Это было весной 1983 года. Гражданский муж бросил ее ради более молодой женщины, работавшей вместе с ней в больнице в Худдинге. На одиннадцать лет младше ее, имевшей собственного ребенка и еще одного от ее мужа. Все это она просчитала сама, даже не спрашивая его, тем самым избежав необходимости выслушивать его ложь, сталкиваться с приступами его злости и заставлять его мучиться угрызениями совести.

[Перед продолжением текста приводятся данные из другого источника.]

(* ===== verification/WerfConfigRun.v ===== *)
(** * From werf.yaml to the build graph: the theorems

    The configuration is validated, the arguments of a command select images,
    the worklist adds what they need, and the images are put into the graph the
    scheduler works on. *)

From S2P Require Import Prelude GoStrings GoStrconv GoUtf8 GoRegexp GoMatch CommonGo Slug ImagesGraph WerfConfig WerfConfigCheck WerfConfigProcessing ImagesToProcess ImagesTree.
From stdpp Require Import base tactics list gmap strings relations sorting.
From Stdlib Require Import Lia Ascii.

Module WerfConfigRun.
Import GoStrings GoRegexp GoMatch Slug WerfConfig WerfConfigCheck WerfConfigProcessing.
Import ImagesToProcess ImagesTree.

(** ** Names are patterns of themselves *)

Definition nameByte (a : ascii) : bool := upper a || lower a || digit a || oneOf "_.+-/" a.

Lemma nameByte_plain a : nameByte a = true → plainByte a = true.
Proof. destruct a as [[] [] [] [] [] [] [] []]; vm_compute; done. Qed.

Lemma imageName_bytes n : MatchString imageNameRegex n = true → all_bytes nameByte n = true.
Proof.
  rewrite MatchString_spec. apply Matches_over. unfold nameByte, oneOf. cbn.
  split_and!; try done; intros a; destruct a as [[] [] [] [] [] [] [] []]; vm_compute; done.
Qed.

Lemma imageName_matches n m : MatchString imageNameRegex n = true → Match n m = Some (bool_decide (m = n)).
Proof.
  intros Hn. apply Match_plain. eapply all_bytes_mono; [apply nameByte_plain|by apply imageName_bytes].
Qed.

Section run.
Context `{CommonGoUtil} `{ReferenceLib}.

(** An image that is asked for by its name is selected, whatever is excluded. *)
Lemma selected_by_name sb ims includes excludes n :
  wellFormed sb ims → n ∈ GetName <$> ims → n ∈ includes → selected ims includes excludes n.
Proof.
  intros Hwf Hn Hi. split.
  - split; [done|]. right. exists n. split; [done|].
    rewrite imageName_matches by (by apply (wf_names _ _ Hwf)). by rewrite bool_decide_eq_true_2.
  - by intros [? _].
Qed.

(** What the parser makes of a werf.yaml has nothing recorded yet. *)
Definition fresh_images (ims : list ImageInterface) : Prop := ∀ im, im ∈ ims → erase im = im.

Lemma fresh_flagsOk ims im : erase im = im → flagsOk ims im.
Proof.
  destruct im as [b|d]; [|done]. destruct b as [nm fr imps deps fe fin pl]. simpl. intros [= Himps <-].
  split; [done|]. intros imp Hin Hx. rewrite <- Himps in Hin.
  apply list_elem_of_fmap in Hin as (imp0 & -> & _). done.
Qed.

Lemma prepared sb ims c : fresh_images ims → prepareWerfConfig sb ims = Ok c →
  wellFormed sb ims ∧ configOk ims c.
Proof.
  intros Hf Hp. destruct (prepare_yields sb ims) as (c' & Hi & Hc & [[Hwf Hok]|[_ [e He]]]); [|congruence].
  rewrite Hp in Hok. injection Hok as ->. split; [done|]. split_and!; [by rewrite Hi|done|].
  intros im Him. apply fresh_flagsOk, Hf. by rewrite <- Hi.
Qed.

End run.

(** ** The theorems *)

(** C33: [prepareWerfConfig] never panics; it accepts a list of images exactly if
    it is well-formed: names valid, distinct and not reserved, references to other
    images found or explicit, dependencies found, no image needing itself, and no
    Dockerfile with SBOM. *)
Theorem prepareWerfConfig_decides `{CommonGoUtil} `{ReferenceLib} sb ims :
  (wellFormed sb ims ∧ ∃ c, prepareWerfConfig sb ims = Ok c ∧ images c = ims ∧ cacheOk c) ∨
  (¬ wellFormed sb ims ∧ ∃ e, prepareWerfConfig sb ims = Err e).
Proof.
  destruct (prepare_yields sb ims) as (c & Hi & Hc & [[Hwf Hp]|[Hwf He]]); [left|right]; [|done].
  split; [done|]. by exists c.
Qed.

(** C32: the walk over the related images, which skips what it has walked before,
    always returns; it succeeds exactly if no image needs itself, and otherwise
    reports a path along the relation that ends in a loop. *)
Theorem validateInfiniteLoop_decides `{CommonGoUtil} sb ims c (Hc : holds sb ims c) :
  let '(c', r) := validateInfiniteLoopBetweenRelatedImages c in
  holds sb ims c' ∧ (r = Ok tt ↔ acyclic ims) ∧
  match r with
  | Ok _ => True
  | Err (InfiniteLoop path) =>
      ∃ pre x mid, path = pre ++ x :: mid ++ [x] ∧ Sorted (related ims) path ∧ tc (related ims) x x
  | _ => False
  end.
Proof.
  destruct (loops_yields sb ims c Hc) as [HI HΦ].
  destruct (validateInfiniteLoopBetweenRelatedImages c) as [c' [[]|e|w]]; simpl in *; [done| |done].
  destruct HΦ as (path & pre & x & mid & -> & Hs & -> & Hx). split_and!; [done| |by exists pre, x, mid].
  split; [done|]. intros Hac. by destruct (Hac x).
Qed.

(** C30: in a well-formed configuration the worklist of the images to process
    ends; the images are the requested ones and everything they need, each once
    and in the order of their names, whatever the order of the maps and whatever
    was processed before; afterwards the base image and the imports of each of
    them are recorded as external exactly if they are not in the configuration. *)
Theorem GetImagesForProcessing_spec `{CommonGoUtil} `{ReferenceLib} sb ims names fin
    (Hwf : wellFormed sb ims) (Hnames : ∀ n, n ∈ names → named ims n) :
  ∃ k l, (∀ i, i ∈ l ↔ wanted ims names i) ∧
    StronglySorted (λ i j, String.ltb (nameOf ims i) (nameOf ims j) = true) l ∧
    ∀ (rt : GoRuntime) E c fuel, configOk ims c → k ≤ fuel →
      ∃ c', (GetImagesForProcessing fuel (mkImagesToProcess names fin false) : M WerfConfig E _) c = (c', Ok (Some l)) ∧
        configOk ims c' ∧ ∀ i, i ∈ l → marked ims (at_ c' i) ∧ flagsOk ims (at_ c' i).
Proof.
  destruct (processing_spec ims (wf_deps _ _ Hwf) (wf_distinct _ _ Hwf) names fin Hnames) as (k & l & Hl & Hs & Hp).
  exists k, l. split_and!; [done..|]. intros rt E c fuel Hc Hf.
  destruct (Hp rt E c fuel Hc Hf) as (c' & -> & Hc' & Hm). exists c'. split_and!; [done..|].
  intros i Hi. split; [by apply Hm|]. apply Hl, wanted_lt in Hi.
  destruct (lookup_lt_is_Some_2 ims i Hi) as [im Him].
  destruct (configOk_lookup ims c' i im Hc' Him) as (im' & Hi' & _ & Hfl).
  unfold at_. by rewrite (list_lookup_total_correct _ _ _ Hi').
Qed.

(** The outcome of the selection is the same set of names or the same error
    in whatever order the runtime visits maps.  An image is selected if an
    inclusion matches it, or there are none, and no exclusion matches it unless
    it is included by its name; an image included by its name is always
    selected; an error names a malformed pattern or one that matches no image. *)
Theorem NewImagesToProcess_spec `{CommonGoUtil} `{ReferenceLib} sb ims args onlyFinal c
    (Hwf : wellFormed sb ims) (Hc : configOk ims c) :
  ∃ r : outcome selectError (gset string),
    (∀ rt : GoRuntime, ∃ c',
      NewImagesToProcess args onlyFinal false c = (c', toProcess ims rt onlyFinal <$> r) ∧
      configOk ims c' ∧ images c' = images c) ∧
    match parsePatterns args with
    | Ok (includes, excludes) =>
        ends (λ fs : gset string, (∀ n, n ∈ fs ↔ selected ims includes excludes n) ∧
               ∀ n, n ∈ includes → named ims n → n ∈ fs)
          (rejected (GetName <$> ims) includes excludes) r
    | Err e => r = Err e
    | Panic _ => False
    end.
Proof.
  exists (selection ims args). split; [intros rt; by apply NewImagesToProcess_eq|].
  pose proof (selection_spec ims args) as Hs.
  destruct (parsePatterns args) as [[incl excl]|e|w]; [|done|done].
  destruct (selection ims args) as [fs|e|w]; simpl in *; [|done|done]. split; [done|].
  intros n Hi Hn. apply Hs. apply (selected_by_name sb); [done|by apply named_elem|done].
Qed.


(** ** A configuration *)

Module ConfigSample.

Definition images_ : list ImageInterface :=
  [ Stapel (mkStapel "base" "ubuntu:22.04" [] [] false false []);
    Stapel (mkStapel "lib" "base" [mkImport "golang:1.22" false] [] false false []);
    Stapel (mkStapel "app" "base" [mkImport "lib" false; mkImport "golang:1.22" false] ["lib"] false true []);
    Dockerfile (mkDockerfile "docs" ["app"] false true []) ].

Definition reference_lib : ReferenceLib := {| reference_Parse ref := Some (Contains ref ":", false) |}.

Definition formatSpec (p : string) : string := if ImagesGraph.nulFree p then p else "".

Program Definition containerd : ContainerdPlatforms := {|
  spec := string;
  platforms_Parse s := Some s;
  platforms_Normalize p := p;
  platforms_Format := formatSpec;
  DefaultSpec := "linux/amd64"
|}.
Next Obligation. intros p. unfold formatSpec. by destruct (ImagesGraph.nulFree p) eqn:Hp. Qed.

#[local] Existing Instances reference_lib containerd.

Definition config : WerfConfig :=
  match prepareWerfConfig false images_ with Ok c => c | _ => NewWerfConfig false [] end.

Lemma config_prepared : prepareWerfConfig false images_ = Ok config.
Proof. vm_compute. reflexivity. Qed.

Lemma images_fresh : fresh_images images_.
Proof. intros im Him. unfold images_ in Him. repeat (apply elem_of_cons in Him as [->|Him]; [done|]). by apply elem_of_nil in Him. Qed.

Lemma images_unstaged : ∀ im, im ∈ images_ → isStaged im = false.
Proof. intros im Him. unfold images_ in Him. repeat (apply elem_of_cons in Him as [->|Him]; [done|]). by apply elem_of_nil in Him. Qed.

Lemma config_ok : wellFormed false images_ ∧ configOk images_ config.
Proof. apply prepared; [apply images_fresh|apply config_prepared]. Qed.

(** Two images that need each other. *)
Definition loop_ : list ImageInterface :=
  [ Dockerfile (mkDockerfile "a" ["b"] false true []); Dockerfile (mkDockerfile "b" ["a"] false true []) ].

Definition host : TreeHost := {|
  TargetPlatforms := [];
  buildPlatform := ["linux/amd64"; "linux/arm64"];
  defaultPlatform := "linux/amd64";
  prepareRemoteGitRepos := Ok tt;
  initImage _ _ := Ok tt;
  stagedImages _ _ := []
|}.

(** What the argument a* selects. *)
Definition selectedConfig : WerfConfig := fst (NewImagesToProcess ["a*"] true false config).
Definition selectedImages : WerfConfig.ImagesToProcess :=
  match snd (NewImagesToProcess ["a*"] true false config) with Ok itp => itp | _ => mkImagesToProcess [] [] true end.

Lemma selected_eq : NewImagesToProcess ["a*"] true false config = (selectedConfig, Ok selectedImages).
Proof. vm_compute. reflexivity. Qed.

Lemma default_nulFree : ∀ pl, pl ∈ defaultPlatform host :: TargetPlatforms host → ImagesGraph.nulFree pl = true.
Proof. intros pl ->%list_elem_of_singleton. reflexivity. Qed.

(** Levels of two images that both need both images of the next level. *)
Definition ladderName (left : bool) (k : nat) : string :=
  String (if left then "a" else "b")%char (String (ascii_of_nat (97 + k)) "").

Definition ladder (n : nat) : list ImageInterface :=
  seq 0 n ≫= λ k, (λ left, Dockerfile (mkDockerfile (ladderName left k)
    (if bool_decide (S k < n) then [ladderName true (S k); ladderName false (S k)] else []) false true []))
    <$> [true; false].

(** The worklist visits an image once for every path to it: 24 images take 4095
    rounds. *)
Example ladder_rounds :
  ∃ c, prepareWerfConfig false (ladder 12) = Ok c ∧ length (images c) = 24 ∧
    snd (getImageRelativesInOrder (E := unit) 4094 [0] c) = Ok None ∧
    (∃ m, snd (getImageRelativesInOrder (E := unit) 4095 [0] c) = Ok (Some m) ∧ size m = 23).
Proof.
  eexists. split; [vm_compute; reflexivity|]. split; [reflexivity|]. split; [vm_compute; reflexivity|].
  eexists. split; vm_compute; reflexivity.
Qed.

End ConfigSample.

Section witnesses.
#[local] Existing Instances ConfigSample.reference_lib ConfigSample.containerd.
Import ConfigSample.

Lemma validateInfiniteLoop_decides_witness :
  snd (validateInfiniteLoopBetweenRelatedImages (NewWerfConfig false loop_)) = Err (InfiniteLoop ["a"; "b"; "a"]) ∧
  ¬ acyclic loop_.
Proof.
  pose proof (validateInfiniteLoop_decides false loop_ _ (holds_new false loop_)) as Hd.
  assert (snd (validateInfiniteLoopBetweenRelatedImages (NewWerfConfig false loop_)) =
    Err (InfiniteLoop ["a"; "b"; "a"])) as Hr by (vm_compute; reflexivity).
  destruct (validateInfiniteLoopBetweenRelatedImages _) as [c r]. simpl in Hr. subst r.
  destruct Hd as (_ & Hiff & _). split; [done|]. intros Hac. by apply Hiff in Hac.
Defined.

Lemma GetImagesForProcessing_spec_witness :
  ∃ k l, (∀ i, i ∈ l ↔ wanted images_ ["app"] i) ∧
    ∀ fuel, k ≤ fuel →
      snd (GetImagesForProcessing (E := unit) fuel (mkImagesToProcess ["app"] [] false) config) = Ok (Some l).
Proof.
  destruct (GetImagesForProcessing_spec false images_ ["app"] [] (proj1 config_ok)) as (k & l & Hl & _ & Hp).
  { intros n ->%list_elem_of_singleton. vm_compute. by eexists. }
  exists k, l. split; [done|]. intros fuel Hf.
  destruct (Hp canonical_runtime unit config fuel (proj2 config_ok) Hf) as (c' & -> & _). done.
Defined.

Lemma NewImagesToProcess_spec_witness :
  ∃ fs, snd (NewImagesToProcess ["*"; "!?[a-l]*"; "lib"] false false config) =
      Ok (toProcess images_ canonical_runtime false fs) ∧ "lib" ∈ fs.
Proof.
  destruct (NewImagesToProcess_spec false images_ ["*"; "!?[a-l]*"; "lib"] false config
    (proj1 config_ok) (proj2 config_ok)) as (r & Hrt & Hr).
  destruct (Hrt canonical_runtime) as (c' & Heq & _ & _).
  assert (∃ itp, snd (NewImagesToProcess ["*"; "!?[a-l]*"; "lib"] false false config) = Ok itp) as [itp Hok].
  { eexists. vm_compute. reflexivity. }
  rewrite Heq in *. simpl in Hok. destruct r as [fs|e|w]; [|done|done].
  exists fs. split; [done|]. simpl in Hr. apply Hr; [vm_compute; by repeat constructor|].
  vm_compute. by eexists.
Defined.


End witnesses.

End WerfConfigRun.
(* ===== verification/AnchorDigest.v ===== *)
(** * Digests of stages and of the content of images: pkg/build/build_phase.go

    The digest of a stage is the hash of what the stage is made of and of the
    digest of the stage before it ([calculateDigest]).  The content of a whole
    image has a digest too, that of its last stage, the content anchor: the hash
    of the inputs of all stages and of the digests of the images it depends on
    ([collectHolisticInputs]).  [calculateAnchorDigests] calculates them before
    the build for all images whose inputs are known by then. *)

From S2P Require Import Prelude GoStrings ImagesGraph.
From stdpp Require Import base tactics list gmap strings relations sorting.
From Stdlib Require Import Lia String Ascii.

Module AnchorDigest.
Import GoStrings ImagesGraph.

#[local] Arguments String.append !_ _ : simpl nomatch.

(** ** Data *)

(** [util.Sha3_224Hash] of common-go: 28 bytes in hexadecimal. *)
Class Sha3 := {
  Sha3_224Hash : list string → string;
  Sha3_224Hash_length args : String.length (Sha3_224Hash args) = 56
}.

Definition BuildCacheVersion : string := "2.0".

(** A certificate and its chain. *)
Record Signer := mkSigner { Cert : string; Chain : string }.

Record ELFSigningOptions := mkELFSigning {
  InHouseEnabled : bool;
  BsignEnabled : bool;
  PGPPrivateKeyFingerprint : string
}.

Definition Enabled (o : ELFSigningOptions) : bool := InHouseEnabled o || BsignEnabled o.

Record calculateDigestOptions := mkDigestOptions {
  TargetPlatform : string;
  manifestSigner : Signer;
  elfSigning : ELFSigningOptions;
  BaseImage : string;
  (** [None] for the digest of a stage, the inputs for that of an anchor *)
  HolisticInputs : option (list string)
}.

(** What the digest takes of the previous stage that is not empty. *)
Record prevStage (E : Type) := mkPrev { prevDigest : string; GetNextStageDependencies : outcome E string }.
Arguments mkPrev {E}.
Arguments prevDigest {E}.
Arguments GetNextStageDependencies {E}.

Inductive DependencyImportType := ImageNameImport | ImageTagImport | ImageRepoImport | ImageDigestImport.

Definition importTypeString (t : DependencyImportType) : string :=
  match t with
  | ImageNameImport => "ImageName"
  | ImageTagImport => "ImageTag"
  | ImageRepoImport => "ImageRepo"
  | ImageDigestImport => "ImageDigest"
  end.

Record DependencyImport := mkImport {
  importType : DependencyImportType;
  TargetBuildArg : string;
  TargetEnv : string
}.

Record Dependency := mkDependency { From : string; Imports : list DependencyImport }.

(** A stage: its name, whether it is the content anchor, and its content
    dependencies, which may fail. *)
Record stageInputs (E : Type) := mkStage {
  stageName : string;
  IsContentAnchor : bool;
  UsesBuildContext : bool;
  GetContentDependencies : outcome E string
}.
Arguments mkStage {E}.
Arguments stageName {E}.
Arguments IsContentAnchor {E}.
Arguments UsesBuildContext {E}.
Arguments GetContentDependencies {E}.

(** The part of an image its content is calculated from. *)
Record imageInputs (E : Type) := mkInputs {
  GetStages : list (stageInputs E);
  RequiresResolvedDependencyInputs : bool;
  IsBasedOnStage : bool;
  GetBaseImageName : string;
  IsDockerfileImage : bool;
  dockerfileDependencies : option (list Dependency);
  stapelDependencies : option (list Dependency);
  GetOrCreateBuildContextArchive : outcome E unit
}.
Arguments mkInputs {E}.
Arguments GetStages {E}.
Arguments RequiresResolvedDependencyInputs {E}.
Arguments IsBasedOnStage {E}.
Arguments GetBaseImageName {E}.
Arguments IsDockerfileImage {E}.
Arguments dockerfileDependencies {E}.
Arguments stapelDependencies {E}.
Arguments GetOrCreateBuildContextArchive {E}.

(** [reference.Parse] of the distribution library (name, tag and digest of a
    valid reference) and [util.Reverse] of common-go. *)
Class RefLib := {
  parseReference : string → option (option string * option string * option string);
  Reverse : string → string
}.

(** ** pkg/image/info.go *)

Definition splitRepositoryAndTagLegacy `{RefLib} (ref : string) : string * string :=
  match SplitN2 (Reverse ref) ":" with
  | [a; b] => (Reverse b, Reverse a)
  | _ => (ref, "")
  end.

Definition ParseRef `{RefLib} (ref : string) : string * string * string :=
  match parseReference ref with
  | None => (splitRepositoryAndTagLegacy ref, "")
  | Some (name, tag, digest) => (default "" name, default "" tag, default "" digest)
  end.

Definition ParseRepositoryAndTag `{RefLib} (ref : string) : string * string := (ParseRef ref).1.

(** ** The digest of a stage *)

Section digests.
Context {sha : Sha3} {reflib : RefLib} {E : Type} (enableSbom : bool).

Definition signingArgs (opts : calculateDigestOptions) : list string :=
  let elf := elfSigning opts in
  if Enabled elf then
    (if BsignEnabled elf then [PGPPrivateKeyFingerprint elf] else []) ++
    (if InHouseEnabled elf then [Cert (manifestSigner opts); Chain (manifestSigner opts)] else [])
  else [].

Definition sbomArgs : list string := if enableSbom then ["sbom_enabled"] else [].

Definition calculateDigest (stageName stageDependencies : string) (prevNonEmptyStage : option (prevStage E))
    (opts : calculateDigestOptions) : outcome E string :=
  match HolisticInputs opts with
  | Some inputs =>
      Ok (Sha3_224Hash ([BuildCacheVersion; TargetPlatform opts] ++ filter (λ s, s ≠ "") inputs ++
            signingArgs opts ++ sbomArgs))
  | None =>
      let platformArgs := if bool_decide (TargetPlatform opts = "") then [] else [TargetPlatform opts] in
      prevArgs ← match prevNonEmptyStage with
                 | None => Ok []
                 | Some prev =>
                     prevStageDependencies ← GetNextStageDependencies prev;
                     Ok [prevDigest prev; prevStageDependencies]
                 end;
      let baseArgs := if bool_decide (BaseImage opts = "") then [] else [BaseImage opts] in
      Ok (Sha3_224Hash (platformArgs ++ [BuildCacheVersion; stageName; stageDependencies] ++
            signingArgs opts ++ prevArgs ++ baseArgs ++ sbomArgs))
  end.

(** ** The inputs of an image *)

(** [stage.ResolveDependenciesArgsForContent] *)
Definition ResolveDependenciesArgsForContent (dependencies : list Dependency) : gmap string string :=
  foldl (λ resolved dep,
    foldl (λ resolved imp,
      <[TargetBuildArg imp := "werf-dependency-" +:+ From dep +:+ "-" +:+ importTypeString (importType imp)]> resolved)
      resolved (Imports dep)) ∅ dependencies.

Inductive anchorErr :=
| NoDependencyDigest (depName : string)
| ContentFailed (stageName : string) (e : E)
| ArchiveFailed (e : E)
| DigestFailed (e : E).

Section image.
Context {rt : GoRuntime} (heap : ptr → Image) (inputsOf : ptr → imageInputs E).

(** The published name and digest of an image of a platform, if it is built. *)
Context (contentTag : string → string → option (string * string)).

Fixpoint dependencyDigests (digests : gmap ptr string) (dependencies : list ptr) : outcome anchorErr (list string) :=
  match dependencies with
  | [] => Ok []
  | dep :: rest =>
      let anchorDigest := default "" (digests !! dep) in
      if bool_decide (anchorDigest = "") then Err (NoDependencyDigest (Name (heap dep)))
      else
        l ← dependencyDigests digests rest;
        Ok (("dependency:" +:+ Name (heap dep) +:+ ":" +:+ anchorDigest) :: l)
  end.

Definition importValue (imageName imageDigest : string) (t : DependencyImportType) : string :=
  let '(imageRepo, imageTag) := ParseRepositoryAndTag imageName in
  match t with
  | ImageNameImport => imageName
  | ImageTagImport => imageTag
  | ImageRepoImport => imageRepo
  | ImageDigestImport => imageDigest
  end.

(** An image that is not built is a nil pointer that is dereferenced. *)
Fixpoint resolvedInputs (platform : string) (dependencies : list Dependency) : outcome anchorErr (list string) :=
  match dependencies with
  | [] => Ok []
  | dependency :: rest =>
      match contentTag platform (From dependency) with
      | None => Panic "nil content tag"
      | Some (imageName, imageDigest) =>
          l ← resolvedInputs platform rest;
          Ok (((λ imp, "dependencyValue:" +:+ From dependency +:+ ":" +:+ importTypeString (importType imp) +:+ ":" +:+
                  TargetBuildArg imp +:+ ":" +:+ TargetEnv imp +:+ ":" +:+
                  importValue imageName imageDigest (importType imp)) <$> Imports dependency) ++ l)
      end
  end.

Fixpoint stagesInputs (stages : list (stageInputs E)) : outcome anchorErr (list string) :=
  match stages with
  | [] => Ok []
  | stg :: rest =>
      match GetContentDependencies stg with
      | Err e => Err (ContentFailed (stageName stg) e)
      | Panic w => Panic w
      | Ok deps =>
          l ← stagesInputs rest;
          Ok (if bool_decide (deps = "") then l else (stageName stg +:+ ":" +:+ deps) :: l)
      end
  end.

Definition configuredDependencies (img : imageInputs E) : list Dependency :=
  match IsDockerfileImage img, dockerfileDependencies img with
  | true, Some deps => deps
  | _, _ => default [] (stapelDependencies img)
  end.

Definition dependencyArgs (img : imageInputs E) : list string :=
  match IsDockerfileImage img, dockerfileDependencies img with
  | true, Some deps =>
      (λ av, "dependencyArg:" +:+ av.1 +:+ ":" +:+ av.2) <$> range_map (ResolveDependenciesArgsForContent deps)
  | _, _ => []
  end.

Definition collectHolisticInputs (digests : gmap ptr string) (img : ptr) (dependencies : list ptr)
    (includeResolvedDependencyInputs : bool) : outcome anchorErr (list string) :=
  let i := inputsOf img in
  depDigests ← dependencyDigests digests dependencies;
  let base := if IsBasedOnStage i then ["baseImage:" +:+ GetBaseImageName i] else [] in
  resolved ← (if includeResolvedDependencyInputs
              then resolvedInputs (ImagesGraph.TargetPlatform (heap img)) (configuredDependencies i) else Ok []);
  stages ← stagesInputs (GetStages i);
  Ok (sort_slice String.ltb (depDigests ++ base ++ dependencyArgs i ++ resolved) ++ stages).

(** ** The pass over all images *)

Context (signer : Signer) (elf : ELFSigningOptions).

Definition digestOf (digests : gmap ptr string) (img : ptr) : string := default "" (digests !! img).
(* ===== verification/ExportsCheck.v ===== *)
(** * No file is exported twice

    What [exportsAutoExcluding] (pkg/config/stapel_image_base.go, export_base.go)
    achieves, in terms of the components of the paths: the exports that are left
    write to disjoint sets of files. *)

From S2P Require Import Prelude GoStrings GoSplit GoPath Exports.
From stdpp Require Import base tactics list strings sets.
From Stdlib Require Import Ascii String Lia.

Module ExportsCheck.
Import GoStrings GoSplit GoPath Exports.

(** ** What an export covers *)

Abbreviation path := (list string).

Definition dest (e : ExportBase) : path := cleanComponents (To e).
Definition below (e : ExportBase) (p : string) : path := dest e ++ cleanComponents p.

Definition includes (e : ExportBase) : list path :=
  match IncludePaths e with
  | [] => if bool_decide (dest e = []) then [] else [dest e]
  | ps => below e <$> ps
  end.
Definition excludes (e : ExportBase) : list path := below e <$> ExcludePaths e.

(** The paths an export writes. *)
Definition writes (e : ExportBase) (p : path) : Prop :=
  dest e `prefix_of` p ∧
  (IncludePaths e = [] ∨ ∃ q, q ∈ includes e ∧ q `prefix_of` p) ∧
  ∀ x, x ∈ excludes e → ¬ x `prefix_of` p.

Definition relOk (p : string) : Prop :=
  Forall fileName (cleanComponents p) ∧ cleanComponents p ≠ [] ∧ p = rel (cleanComponents p).
Definition exportOk (e : ExportBase) : Prop :=
  Forall fileName (dest e) ∧ To e = abs (dest e) ∧
  Forall relOk (IncludePaths e) ∧ Forall relOk (ExcludePaths e).

Definition pathOk (q : path) : Prop := Forall fileName q ∧ q ≠ [].

Definition above (q r : path) : Prop := q `prefix_of` r ∧ q ≠ r.

#[global] Instance fileName_dec h : Decision (fileName h).
Proof. unfold fileName. apply _. Defined.
#[global] Instance relOk_dec p : Decision (relOk p).
Proof. unfold relOk. apply _. Defined.
#[global] Instance exportOk_dec e : Decision (exportOk e).
Proof. unfold exportOk. apply _. Defined.
#[global] Instance above_dec q r : Decision (above q r).
Proof. unfold above. apply _. Defined.

Lemma relOk_rel s : pathOk s → relOk (rel s) ∧ cleanComponents (rel s) = s.
Proof. intros [Hs Hne]. unfold relOk. by rewrite cleanComponents_rel. Qed.

Lemma below_ok e p : exportOk e → relOk p → pathOk (below e p).
Proof.
  intros (Hd & _) (Hp & Hne & _). split; [by apply Forall_app|].
  unfold below. intros [_ ?]%app_nil. done.
Qed.

Lemma includes_ok e : exportOk e → Forall pathOk (includes e).
Proof.
  intros He. pose proof He as (Hd & _ & Hi & _). unfold includes.
  destruct (IncludePaths e) as [|p ps]; [case_bool_decide; auto; by repeat constructor|].
  apply Forall_fmap. eapply Forall_impl; [exact Hi|]. intros q Hq. by apply below_ok.
Qed.

Lemma includes_dest e q : q ∈ includes e → dest e `prefix_of` q.
Proof.
  unfold includes. destruct (IncludePaths e) as [|p ps]; [case_bool_decide; set_solver|].
  intros (r & -> & _)%list_elem_of_fmap. by apply prefix_app_r.
Qed.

Ее шеф в Худдинге организовал всю практическую сторону дела. Главный врач, любитель оперы, состоятельный, не зависящий от своей высокой зарплаты, подобно всем другим выходцам из богатых семей. Квартиру на острове Лилла Эссинген устроил он. Дом принадлежал его хорошему другу. Ее освободили от квартплаты при условии, что она раз в неделю будет убирать коридоры и лестницы и в случае необходимости менять перегоревшие лампочки. Новую работу в больнице Святого Георгия она получила уже спустя день и тоже через него. Он просто позвонил одному другу и коллеге. То же касалось и места у Сагерлиед, у которой он и его супруга числились в близких друзьях.
– Тебя, конечно, интересует, спала ли я с ним, – сказала Эрика Бреннстрём.
– Нет, – ответил Юханссон. – А ты спала?
– Не спала. Он просто оказался хорошим человеком. Из тех, кто не терпит всех других мужиков, не похожих на него. Вдобавок он был в два раза старше меня.
«Какое это имеет отношение к делу?» – подумал Юханссон, жена которого была на двадцать лет младше его.
– Что ты делала у Сагерлиед?
– Убирала, мыла посуду, стирала, занималась домом и садом. Готовила еду. Помогала, когда она принимала у себя гостей.
– Какой она была в качестве хозяйки?
– Недоброй, – призналась Эрика Бреннстрём. – Добротой она действительно не отличалась, но слишком любила себя. Будь у меня возможность постоянно сидеть и слушать ее истории, я наверняка смогла бы стать для нее компаньонкой и мне не пришлось бы стирать и убирать.
– Требовательной?
– С ней следовало вести себя осторожно, соглашаться во всем, а потом делать, как ты задумал с самого начала.